Write out the material below exactly, with no line missing.
★ ★ ★ ★
Definition applyCharacterCap (rendered : string) : string :=
  if (String.length rendered <=? SECTION_CHAR_CAP)%nat then rendered
  else
    let truncated := truncate_utf8 (SECTION_CHAR_CAP - SECTION_CHAR_CAP_SLACK) rendered in
    let openCount := (count_sub "<details>" 0 truncated - count_sub "</details>" 0 truncated)%nat in
    truncated +:+ cap_footer +:+ repeat_string openCount (newline +:+ "</details>").

Definition dropped_findings (l : list classification) : list finding :=
  omap (fun c => match cl_drop c with Some _ => Some (cl_finding c) | None => None end) l.

Definition of_bucket (b : bucket) (l : list finding) : list finding :=
  List.filter (fun f => bool_decide (findingBucket f = b)) l.

Definition renderDroppedFindingsSection (web_host : option string) (owner repo headSha : string)
    (l : list classification) : string :=
  let dropped := dropped_findings l in
  match dropped with
  | [] => ""
  | _ =>
      let top b := match of_bucket b dropped with
                   | [] => []
                   | items => renderTopBucketLines web_host owner repo headSha b items
                                (length items - PER_BUCKET_CAP)
                   end in
      let nits := of_bucket b_nits dropped in
      applyCharacterCap (lines (
        [newline +:+ "---" +:+ newline;
         "### Additional findings detected (" +:+ JsString.decimal (length dropped) +:+ ")"; "";
         "These findings were detected during review but could not be attached to inline comments automatically.";
         ""] ++ top b_security ++ top b_correctness ++
        match nits with
        | [] => []
        | _ => renderNitsLines web_host owner repo headSha nits (SECTION_CAP <? length dropped)%nat
                 (length nits - PER_BUCKET_CAP)
        end))
  end.

(** * Lemmas *)

Lemma foldr_min_le l y : (foldr Z.min y l <= y)%Z /\ forall x, x ∈ l -> (foldr Z.min y l <= x)%Z.
Proof.
  induction l as [|z l [IH1 IH2]]; simpl; [split; [lia|by intros x Hx%elem_of_nil]|].
  split; [lia|]. intros x [->|Hx%IH2]%elem_of_cons; lia.
Qed.

Lemma math_min_le l x : x ∈ l -> (math_min l <= x)%Z.
Proof.
  destruct l as [|y l]; [by intros ?%elem_of_nil|]. simpl. destruct (foldr_min_le l y) as [H1 H2].
  intros [->|Hx]%elem_of_cons; auto.
Qed.

Lemma math_min_in l : l <> [] -> math_min l ∈ l.
Proof.
  destruct l as [|y l]; [done|]. intros _. simpl. revert y.
  induction l as [|z l IH]; intros y; simpl; [by left|]. specialize (IH y).
  destruct (Z.min_spec z (foldr Z.min y l)) as [[_ ->]|[_ ->]]; [right; by left|].
  apply elem_of_cons in IH as [->|?]; [by left|by do 2 right].
Qed.

Lemma math_max_opp l : math_max l = (- math_min (map Z.opp l))%Z.
Proof.
  destruct l as [|y l]; [done|]. simpl. induction l as [|z l IH]; simpl; lia.
Qed.

Lemma math_max_ge l x : x ∈ l -> (x <= math_max l)%Z.
Proof.
  intros Hx. rewrite math_max_opp. pose proof (math_min_le (map Z.opp l) (- x)) as H.
  rewrite list_elem_of_fmap in H. specialize (H (ex_intro _ x (conj eq_refl Hx))). lia.
Qed.

Lemma math_max_in l : l <> [] -> math_max l ∈ l.
Proof.
  intros Hl. rewrite math_max_opp.
  assert (H : math_min (map Z.opp l) ∈ map Z.opp l) by (apply math_min_in; by destruct l).
  apply list_elem_of_fmap in H as (x & -> & Hx). by rewrite Z.opp_involutive.
Qed.

(** The line range of the finding lies in the hunk, or meets it. *)
Definition inside (f : finding) (h : hunk) : Prop := (h.1 <= start_line f /\ end_line f <= h.2)%Z.
Definition meets (f : finding) (h : hunk) : Prop := (h.1 <= end_line f /\ start_line f <= h.2)%Z.

Lemma overlaps_meets f h : overlaps f h = true <-> meets f h.
Proof. unfold overlaps, meets. rewrite negb_true_iff, orb_false_iff, !Z.ltb_ge. tauto. Qed.

Lemma findingAccepted_inside f hs : findingAccepted f hs = true <-> exists h, h ∈ hs /\ inside f h.
Proof.
  unfold findingAccepted. rewrite existsb_exists. unfold inside.
  split; intros (h & Hh & H); exists h; rewrite ?list_elem_of_In in *; (split; [done|]); bool_to_prop; lia.
Qed.

Lemma two_filtered {A} (p : A -> bool) l :
  (2 <= length (List.filter p l))%nat <->
  exists i j x y, (i < j)%nat /\ l !! i = Some x /\ l !! j = Some y /\ p x = true /\ p y = true.
Proof.
  assert (H1 : forall l, (1 <= length (List.filter p l))%nat <-> exists i x, l !! i = Some x /\ p x = true).
  { clear. intros l. split.
    - destruct (List.filter p l) as [|x l'] eqn:E; simpl; [lia|]. intros _.
      assert (Hx : In x (List.filter p l)) by (rewrite E; by left). apply filter_In in Hx as [Hx Hp].
      apply list_elem_of_In, list_elem_of_lookup in Hx as [i Hi]. eauto.
    - intros (i & x & Hi & Hp). assert (Hx : In x (List.filter p l)).
      { apply filter_In. split; [|done]. apply list_elem_of_In. by eapply list_elem_of_lookup_2. }
      destruct (List.filter p l); [done|simpl; lia]. }
  induction l as [|x l IH]; simpl.
  - split; [lia|]. by intros (? & ? & ? & ? & _ & ? & _).
  - destruct (p x) eqn:Ex; simpl.
    + rewrite <- Nat.succ_le_mono, H1. split.
      * intros (i & y & Hi & Hp). exists 0%nat, (S i), x, y. split_and!; [lia|done..].
      * intros ([|i] & [|j] & y & z & Hij & Hi & Hj & Hp & Hq); try lia; eauto.
    + rewrite IH. split.
      * intros (i & j & y & z & ? & ? & ? & ? & ?). exists (S i), (S j), y, z. split_and!; [lia|done..].
      * intros ([|i] & [|j] & y & z & Hij & Hi & Hj & Hp & Hq); try lia; [simpl in *; congruence|].
        exists i, j, y, z. split_and!; [lia|done..].
Qed.

Lemma before_first f hs : hs <> [] -> isBeforeFirstHunk f hs = true <-> forall h, h ∈ hs -> (start_line f < h.1)%Z.
Proof.
  intros Hn. unfold isBeforeFirstHunk. rewrite Z.ltb_lt. split.
  - intros H h Hh. pose proof (math_min_le (map fst hs) h.1) as Hm. rewrite list_elem_of_fmap in Hm.
    specialize (Hm (ex_intro _ h (conj eq_refl Hh))). lia.
  - intros H. pose proof (math_min_in (map fst hs)) as Hm.
    destruct (proj1 (list_elem_of_fmap _ _ _) (Hm ltac:(by destruct hs))) as (h & -> & Hh). by apply H.
Qed.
★ ★ ★ ★
_Output below_
Definition applyCharacterCap (rendered : string) : string :=
  if (String.length rendered <=? SECTION_CHAR_CAP)%nat then rendered
  else
    let truncated := truncate_utf8 (SECTION_CHAR_CAP - SECTION_CHAR_CAP_SLACK) rendered in
    let openCount := (count_sub "<details>" 0 truncated - count_sub "</details>" 0 truncated)%nat in
    truncated +:+ cap_footer +:+ repeat_string openCount (newline +:+ "</details>").

Definition dropped_findings (l : list classification) : list finding :=
  omap (fun c => match cl_drop c with Some _ => Some (cl_finding c) | None => None end) l.

Definition of_bucket (b : bucket) (l : list finding) : list finding :=
  List.filter (fun f => bool_decide (findingBucket f = b)) l.

Definition renderDroppedFindingsSection (web_host : option string) (owner repo headSha : string)
    (l : list classification) : string :=
  let dropped := dropped_findings l in
  match dropped with
  | [] => ""
  | _ =>
      let top b := match of_bucket b dropped with
                   | [] => []
                   | items => renderTopBucketLines web_host owner repo headSha b items
                                (length items - PER_BUCKET_CAP)
                   end in
      let nits := of_bucket b_nits dropped in
      applyCharacterCap (lines (
        [newline +:+ "---" +:+ newline;
         "### Additional findings detected (" +:+ JsString.decimal (length dropped) +:+ ")"; "";
         "These findings were detected during review but could not be attached to inline comments automatically.";
         ""] ++ top b_security ++ top b_correctness ++
        match nits with
        | [] => []
        | _ => renderNitsLines web_host owner repo headSha nits (SECTION_CAP <? length dropped)%nat
                 (length nits - PER_BUCKET_CAP)
        end))
  end.

(** * Lemmas *)

Lemma foldr_min_le l y : (foldr Z.min y l <= y)%Z /\ forall x, x ∈ l -> (foldr Z.min y l <= x)%Z.
Proof.
  induction l as [|z l [IH1 IH2]]; simpl; [split; [lia|by intros x Hx%elem_of_nil]|].
  split; [lia|]. intros x [->|Hx%IH2]%elem_of_cons; lia.
Qed.

Lemma math_min_le l x : x ∈ l -> (math_min l <= x)%Z.
Proof.
  destruct l as [|y l]; [by intros ?%elem_of_nil|]. simpl. destruct (foldr_min_le l y) as [H1 H2].
  intros [->|Hx]%elem_of_cons; auto.
Qed.

Lemma math_min_in l : l <> [] -> math_min l ∈ l.
Proof.
  destruct l as [|y l]; [done|]. intros _. simpl. revert y.
  induction l as [|z l IH]; intros y; simpl; [by left|]. specialize (IH y).
  destruct (Z.min_spec z (foldr Z.min y l)) as [[_ ->]|[_ ->]]; [right; by left|].
  apply elem_of_cons in IH as [->|?]; [by left|by do 2 right].
Qed.

Lemma math_max_opp l : math_max l = (- math_min (map Z.opp l))%Z.
Proof.
  destruct l as [|y l]; [done|]. simpl. induction l as [|z l IH]; simpl; lia.
Qed.

Lemma math_max_ge l x : x ∈ l -> (x <= math_max l)%Z.
Proof.
  intros Hx. rewrite math_max_opp. pose proof (math_min_le (map Z.opp l) (- x)) as H.
  rewrite list_elem_of_fmap in H. specialize (H (ex_intro _ x (conj eq_refl Hx))). lia.
Qed.

Lemma math_max_in l : l <> [] -> math_max l ∈ l.
Proof.
  intros Hl. rewrite math_max_opp.
  assert (H : math_min (map Z.opp l) ∈ map Z.opp l) by (apply math_min_in; by destruct l).
  apply list_elem_of_fmap in H as (x & -> & Hx). by rewrite Z.opp_involutive.
Qed.

(** The line range of the finding lies in the hunk, or meets it. *)
Definition inside (f : finding) (h : hunk) : Prop := (h.1 <= start_line f /\ end_line f <= h.2)%Z.
Definition meets (f : finding) (h : hunk) : Prop := (h.1 <= end_line f /\ start_line f <= h.2)%Z.

Lemma overlaps_meets f h : overlaps f h = true <-> meets f h.
Proof. unfold overlaps, meets. rewrite negb_true_iff, orb_false_iff, !Z.ltb_ge. tauto. Qed.

Lemma findingAccepted_inside f hs : findingAccepted f hs = true <-> exists h, h ∈ hs /\ inside f h.
Proof.
  unfold findingAccepted. rewrite existsb_exists. unfold inside.
  split; intros (h & Hh & H); exists h; rewrite ?list_elem_of_In in *; (split; [done|]); bool_to_prop; lia.
Qed.

Lemma two_filtered {A} (p : A -> bool) l :
  (2 <= length (List.filter p l))%nat <->
  exists i j x y, (i < j)%nat /\ l !! i = Some x /\ l !! j = Some y /\ p x = true /\ p y = true.
Proof.
  assert (H1 : forall l, (1 <= length (List.filter p l))%nat <-> exists i x, l !! i = Some x /\ p x = true).
  { clear. intros l. split.
    - destruct (List.filter p l) as [|x l'] eqn:E; simpl; [lia|]. intros _.
      assert (Hx : In x (List.filter p l)) by (rewrite E; by left). apply filter_In in Hx as [Hx Hp].
      apply list_elem_of_In, list_elem_of_lookup in Hx as [i Hi]. eauto.
    - intros (i & x & Hi & Hp). assert (Hx : In x (List.filter p l)).
      { apply filter_In. split; [|done]. apply list_elem_of_In. by eapply list_elem_of_lookup_2. }
      destruct (List.filter p l); [done|simpl; lia]. }
  induction l as [|x l IH]; simpl.
  - split; [lia|]. by intros (? & ? & ? & ? & _ & ? & _).
  - destruct (p x) eqn:Ex; simpl.
    + rewrite <- Nat.succ_le_mono, H1. split.
      * intros (i & y & Hi & Hp). exists 0%nat, (S i), x, y. split_and!; [lia|done..].
      * intros ([|i] & [|j] & y & z & Hij & Hi & Hj & Hp & Hq); try lia; eauto.
    + rewrite IH. split.
      * intros (i & j & y & z & ? & ? & ? & ? & ?). exists (S i), (S j), y, z. split_and!; [lia|done..].
      * intros ([|i] & [|j] & y & z & Hij & Hi & Hj & Hp & Hq); try lia; [simpl in *; congruence|].
        exists i, j, y, z. split_and!; [lia|done..].
Qed.

Lemma before_first f hs : hs <> [] -> isBeforeFirstHunk f hs = true <-> forall h, h ∈ hs -> (start_line f < h.1)%Z.
Proof.
  intros Hn. unfold isBeforeFirstHunk. rewrite Z.ltb_lt. split.
  - intros H h Hh. pose proof (math_min_le (map fst hs) h.1) as Hm. rewrite list_elem_of_fmap in Hm.
    specialize (Hm (ex_intro _ h (conj eq_refl Hh))). lia.
  - intros H. pose proof (math_min_in (map fst hs)) as Hm.
    destruct (proj1 (list_elem_of_fmap _ _ _) (Hm ltac:(by destruct hs))) as (h & -> & Hh). by apply H.
Qed.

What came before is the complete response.